No business can survive without making profits. So become a self-contained profit centre. Watch your bottom line. Nurture the desire to make money. Think and earn profits.
Keep pushing the profit button. Draw up a budget. Take into account every factor that impinges on the cost of your product or service.
Calculate exactly how much each person costs the company in terms of wages and salaries, office or factory rental, medical aid, pension, stationery, telephones, etc. Then ask them to calculate the profit on their jobs. A minimum of three times cost is an acceptable norm. For example, if a secretary costs you R10 000 a month in total – including 13th cheque, office space, salary, etc – she should be providing you with value worth R30 000 a month.
Smash the logistics jam. Let’s face it, there will never be an organisation that is completely without boundaries. You can’t eliminate all boundaries. But you can make them permeable so that they allow information, ideas, resources and energy to flow freely throughout your company. To make the boundaries in your company more porous, set each of your employees the task of redefining his or her role in producing a result.
Work on results. Replace the titles on everyone’s business cards with a description of what each individual does in customers’ terms. Change from descriptive titles to prescriptive statements.
And don’t stop there.
Produce a measurable result – make everyone in your organisation responsible for producing a measurable result, whether he’s the office cleaner who has undertaken to keep the premises clean, or the managing director who’s responsible for producing long-term profits.
Get each person to define their result. Then ask them to write down exactly what functions they should perform to produce that result.
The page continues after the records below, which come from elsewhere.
Lemma trusted_root_nil w c : trusted_root w c = [] <-> zlen (trusted_root w c) = 0.
Proof. split; [by intros ->|apply zlen_nil_inv]. Qed.

(** The anchor: what there is to say about [anchor_bytes]. *)
Lemma anchor_bytes_Ok w c ev a :
  anchor_bytes (verify_config w c) ev = Ok a <->
  (trusted_root w c = [] /\ a = []) \/ anchor_for w c ev a.
Proof.
  unfold anchor_bytes, anchor_for. change (cfg_TrustedHRKCert (verify_config w c)) with (trusted_root w c).
  set (t := trusted_root w c). clearbody t. pose proof (zlen_nonneg t).
  destruct (Z.ltb_spec 0 (zlen t)) as [Ht|Ht].
  2: { assert (t = []) as -> by (apply zlen_nil_inv; lia). split; [intros Ha; inv_ok; by left|].
       intros [[_ ->]|[Hl _]]; [done|]. csv_consts. rewrite zlen_nil in Hl. lia. }
  assert (t <> []) as Hn by (by intros ->).
  unfold normalizeHRKCert. destruct (Z.ltb_spec (zlen t) HrkCertSize) as [Hl|Hl].
  { split; [done|]. intros [[? _]|[? _]]; [done|lia]. }
  pose proof (zlen_nonneg (ev_HRKCert ev)).
  destruct (Z.ltb_spec 0 (zlen (ev_HRKCert ev))) as [He|He]; cbn [andb].
  - case_bool_decide as Hd; cbn [negb].
    + split; [intros Ha; inv_ok; right; split_and!; auto|]. intros [[? _]|(_ & -> & _)]; done.
    + split; [done|]. intros [[? _]|(_ & -> & [E|?])]; [done| |done]. by rewrite E in He.
  - assert (ev_HRKCert ev = []) by (apply zlen_nil_inv; lia).
    split; [intros Ha; inv_ok; right; split_and!; auto|]. intros [[? _]|(_ & -> & _)]; done.
Qed.

Lemma anchor_bytes_no_panic c ev : no_panic (anchor_bytes c ev).
Proof. unfold anchor_bytes. repeat case_match; done. Qed.
(** ** Access to the parts of the state *)

Definition on_conn {A} (m : stM RawConn A) : hsM W A := on_fst m.
Definition on_cert {A} (m : stM (CertCache * (bytes * W)) A) : hsM W A := on_snd (on_fst m).
Definition on_rand {A} (m : stM bytes A) : hsM W A := on_cert (on_snd (on_fst m)).
Definition on_log {A} (m : stM (list error) A) : hsM W A := on_snd (on_snd m).
Definition provider_state : hsM W W := fun s => (Ok s.2.1.2.2, s).

(** A sealed message out: the cipher afterwards. *)
Definition write_hs (cipher : RecordCipher) (msgType : Byte.byte) (body : bytes) : hsM W RecordCipher :=
  fun '(conn, rest) =>
    let '(r, (conn', cipher')) := writeEncryptedHandshakeMsg msgType body (conn, cipher) in
    (r ≫= (fun _ => Ok cipher'), (conn', rest)).

(** [hsReader.ReadMsg()] and the check of the type it returns. *)
Definition read_hs (hr : encryptedHandshakeReader)
  : hsM W (Byte.byte * bytes * encryptedHandshakeReader) :=
  fun '(conn, rest) =>
    let '(r, (conn', hr')) := ReadMsg (conn, hr) in
    (r ≫= (fun m => Ok (m, hr')), (conn', rest)).

Definition expect_hs (hr : encryptedHandshakeReader) (want : Byte.byte) (readErr typeErr : string)
  : hsM W (bytes * encryptedHandshakeReader) :=
  '(msgType, body, hr) ← read_hs hr <?> readErr;
  reject_if negb (bool_decide (msgType = want)) with Errorf typeErr [FInt (byte_to_Z msgType)];
  mret (body, hr).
Outsource. Buy in high levels of specialist expertise. Save on the cost of ownership. Outsourcing certain functions costs you less and gives you more.
“An economy built around lots and lots of minnows rather than a few dinosaurs is infinitely better,” says Frankfurt-based Max Worcester. In fact, 96 percent of German GDP comes from small and medium-sized companies.
Outsource as much as possible. Farm out tasks to save on the costs of ownership and the substantial costs related to the employment of people required to do the work. Outsourcing gives you access to specialist expertise while containing costs, improving quality and enhancing efficiency.
Surround yourself with experts.
Use beginners as experts. Use break-it thinking.
Beware of the typical expert of yesteryear. They can hinder more than help. They have tendency to fit a NEW IDEA into an existing model or framework. They put new problems into the same old context in order to understand them. They tend to define what is unknown in terms of what is known.
Teams are a way of bringing parts of the organisation together to solve quality, customer, marketing, or other problems. Teams, if they function right, can come up with creative new approaches, solve problems, streamline operations, and be great learning experiences for their members. Being part of a team can help offset lack of promotions and fears about being downsized. Good teams can help an organisation meet its goals. They should be a very civilised way of doing business.
Self-managed teams get people involved, push decision making down, and give people freedom to innovate and run their own jobs.
Cross-functional teams (with members from several departments) can get things done faster, solve complex problems, focus the organisation’s resources on the customer, and help members understand other departments better.
Teams are a way of life today in many organisations and can accomplish amazing things. Whether you are team leader or a team member, you should know what makes a great team.
Think of a team you were on (a committee, task force, or – okay – a sports team) that worked exceptionally well. What made that team great? List what the members did, or other factors that made that team effective.
To ensure the wealth of expertise that already exists in your company permeates throughout the organisation.
Assign new employees to project teams for between six and twelve months.
Link training to the job. Don’t train your employees in a vacuum. Human Resources professionals sometimes consider the act of training more important than the results achieved. They demand costly and complex out-training courses. They deem attendance as vital. They’re more concerned with the activity than the result.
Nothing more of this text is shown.